Deleting the organization by removing the management account

When you no longer need your organization, you can delete it. This removes the management account from the organization and deletes the organization itself. The former management account becomes a standalone AWS account. You then have three options: You can continue to use it as a standalone account, you can use it to create a different organization, or you can accept an invitation from another organization to add the account to that organization as a member account.

Important
  • If you delete an organization, you can't recover it. If you created any policies inside of the organization, they're also deleted and you can't recover them.

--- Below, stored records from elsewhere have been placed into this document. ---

(* ===== verification/Async.v ===== *)
(** * Async: the handlers as processes that suspend at every [await]

    A [Task] runs a handler from its call to its settlement in one piece.
    The handlers of [index.tsx] are [async] functions: each [await]
    (lines 42-46, 67-70, 92, 104-105, 109, 117, 130, 143, 150, 265, 281)
    hands control back to the event loop, and whatever else is ready runs
    before the handler goes on.  A [Proc] is the same program with its
    suspension points kept: a tree of collaborator calls, reads of the
    world's constants, writes to the four state cells and pauses.

    - [run] forgets the pauses and gives the task of [Cycle] and
      [Lifecycle] back ([speakText_same] ... [checkLiDAR_same]);
    - [advance] runs a process to its next pause, the step of the machine
      of [Scheduler];
    - [guards] follows an observer of the events and the writes along
      every path of a process, and [neutral] says that a process leaves
      the observer's state alone; with the observer [flag] they follow
      the busy flag ([closes], [quiet]), with the observers of
      [Monitors] the calls of a service;
    - [atMost] bounds the pauses of every path.

    The observers and the bound are what the invariants and the
    termination measure of the machine are made of. *)

From Stdlib Require Import Relations RelationClasses Morphisms.
From S2P Require Import Prelude JsNumber JsString NumberToString Base64 Labels Geometry.
From S2P Require Import Describe Configuration Collaborators Cycle Lifecycle.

  • You can delete an organization only after you remove all member accounts from the organization. If you created some of your member accounts using AWS Organizations, you might be blocked from removing those accounts. You can remove a member account only if it has all the information that's required to operate as a standalone AWS account. For more information about how to provide that information and then remove the account, see Leaving an organization as a member account.

  • If you closed a member account before you remove it from the organization, it enters a 'suspended' state for a period of time and you can't remove the account from the organization until it is finally closed. This can take up to 90 days and can prevent you from deleting the organization until all member accounts are completely closed.

When you remove the management account from an organization by deleting the organization, it can affect the account in the following ways:

  • The account is responsible for paying only its own charges and is no longer responsible for the charges incurred by any other account.

  • Integration with other services might be disabled. For example, AWS IAM Identity Center (successor to AWS Single Sign-On) requires an organization to operate, so if you remove an account from an organization that supports IAM Identity Center, the users in that account can no longer use that service.

The management account of an organization is never affected by service control policies (SCPs), so there is no change in permissions after SCPs are no longer available.

Minimum permissions

To delete an organization, you must sign in as a user or role in the management account, and you must have the following permissions:

  • organizations:DeleteOrganization

  • organizations:DescribeOrganization – required only when using the Organizations console

AWS Management Console
To remove the management account from an organization and delete the organization
  1. Sign in to the AWS Organizations console. You must sign in as an IAM user, assume an IAM role, or sign in as the root user (not recommended) in the organization’s management account.

  2. Before you can delete the organization, you must first remove all accounts from the organization. For more information, see Removing a member account from your organization.

  3. Navigate to the Settings page, and then choose Delete organization.

  4. In the Delete organization confirmation dialog box, enter the organization's ID which is displayed in the line above the text box. Then, choose Delete organization.

  5. (Optional) If you also want to close the management account, you can follow the steps at Closing an AWS account.

AWS CLI & AWS SDKs
To remove the management account from an organization and delete the organization

You can use one of the following commands to delete an organization:

  • AWS CLI: delete-organization

    The following example deletes the organization for which the AWS account whose credentials are used is the management account.

    $ aws organizations delete-organization

    This command produces no output when successful.